- [What is being asked] Output only the stretch of the listing that starts at the line containing "student counts are" and ends at the line containing "the code does, and", reproduced exactly with both ends.
[Start of section]
(** * Teacher-Evaluation-System: scoring engine and observation lifecycle

    A shallow embedding of
    - [src/utils/scoring.ts] (the scoring engine),
    - the threshold table of [src/types] (DEFAULT_OVERALL_RATING_THRESHOLDS),
    - [src/lib/rateLimit.ts], [src/lib/audit-log.ts],
    - the status-transition route (PUT .../status) and the observation
      route (PUT and DELETE .../observations/[id]),
    - the label table of [src/types] (RATING_LABELS), the state updates
      of the observation form and the scoring of the export route
      (GET .../observations/[id]/export),
    together with the properties the specification states about them
    and further properties of the code.

    Numbers.  Ratings, maximum scores, totals and student counts are
    integers in every call site; they are modelled by [Z].  Percentages
    and threshold bounds are JavaScript doubles.  [Scoring] models them
    by exact rationals [Q], and [Math.round] by rounding half up; this
    idealises the rounding of the double operations, which matters
    where [10000 * total / max] lies half way between two integers:
    there the double product can fall just below the half and the code
    answers the lower hundredth (41 out of 160 gives 25.62, not 25.63).
    [Scoring64] therefore computes the same percentages in IEEE
    binary64 ([Binary64], over the Standard Library's [SpecFloat]), as
    the code does, and the properties that pin the value of a
    percentage are stated on it.  [Binary64Facts] proves that the
    double pipeline answers a nearest hundredth, and the hundredth of
    the rational model everywhere but at such ties.

    Strings are read as UTF-8 byte sequences.  The limiter's store, a
    plain object, is a finite map on the keys that name nothing the
    object inherits from [Object.prototype] ([RateLimiter.ownKey]).

    Optional values.  [undefined] (and an absent object key) is [None].
    In the scoring engine the TypeScript types exclude [null]; in the
    route handlers a nullable database column is an [option] whose
    [None] is SQL NULL. *)

From Stdlib Require Import ZArith QArith Qround Qpower Lia Lqa.
From Stdlib Require Import Floats.SpecFloat.
From stdpp Require Import base option strings list gmap fin_maps.
Lemma toLowerCase_allPlain (s : string) :
  allPlainb s = true -> Js.toLowerCase s = s.
Proof.
  induction s as [|c s IH]; simpl; intros H; [reflexivity|].
  apply andb_true_iff in H. destruct H as [Hc Hs].
  rewrite (IH Hs). f_equal.
  apply Ascii.eqb_eq. rewrite (lowerChar_plain c c Hc). apply Ascii.eqb_refl.
Qed.

Lemma prefix_lower_plain (q s : string) :
  allPlainb s = true ->
  String.prefix (Js.toLowerCase q) s = String.prefix q s.
Proof.
  revert s. induction q as [|a q IH]; intros s Hs.
  - destruct s; reflexivity.
  - destruct s as [|b s]; [reflexivity|].
    simpl in Hs. apply andb_true_iff in Hs. destruct Hs as [Hb Hs].
    pose proof (lowerChar_plain b a Hb) as Hab.
    simpl.
    destruct (ascii_dec (Js.lowerChar a) b) as [E1|E1],
             (ascii_dec a b) as [E2|E2].
    + now apply IH.
    + apply Ascii.eqb_eq in E1. apply Ascii.eqb_neq in E2. congruence.
    + apply Ascii.eqb_neq in E1. apply Ascii.eqb_eq in E2. congruence.
    + reflexivity.
Qed.

Lemma includes_lower_plain (q s : string) :
  allPlainb s = true ->
  Js.includes s (Js.toLowerCase q) = Js.includes s q.
Proof.
  induction s as [|b s IH]; intros Hs.
  - rewrite !includes_nil. now apply prefix_lower_plain.
  - rewrite !includes_cons, (prefix_lower_plain q _ Hs).
    simpl in Hs. apply andb_true_iff in Hs. destruct Hs as [_ Hs].
    now rewrite (IH Hs).
Qed.

Lemma string_of_uint_allPlain (d : Decimal.uint) :
  allPlainb (NilEmpty.string_of_uint d) = true.
Proof. induction d; simpl; try reflexivity; exact IHd. Qed.

Lemma string_of_uint_NilZero_allPlain (d : Decimal.uint) :
  allPlainb (NilZero.string_of_uint d) = true.
Proof.
  destruct d; try reflexivity;
    match goal with
    | |- allPlainb (NilZero.string_of_uint ?u) = true =>
        exact (string_of_uint_allPlain u)
    end.
Qed.

Lemma decimal_allPlain (z : Z) : allPlainb (Js.decimal z) = true.
Proof.
  unfold Js.decimal, NilZero.string_of_int.
  destruct (Z.to_int z) as [d|d].
  - apply string_of_uint_NilZero_allPlain.
  - simpl. apply string_of_uint_NilZero_allPlain.
Qed.

(** ** The search *)

Section Kept_facts.
Context {A : Type} (P : A -> Prop).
[End of section]
- [Your response]
    Numbers.  Ratings, maximum scores, totals and student counts are
    integers in every call site; they are modelled by [Z].  Percentages
    and threshold bounds are JavaScript doubles.  [Scoring] models them
    by exact rationals [Q], and [Math.round] by rounding half up; this
    idealises the rounding of the double operations, which matters
    where [10000 * total / max] lies half way between two integers:
    there the double product can fall just below the half and the code
    answers the lower hundredth (41 out of 160 gives 25.62, not 25.63).
    [Scoring64] therefore computes the same percentages in IEEE
    binary64 ([Binary64], over the Standard Library's [SpecFloat]), as
    the code does, and the properties that pin the value of a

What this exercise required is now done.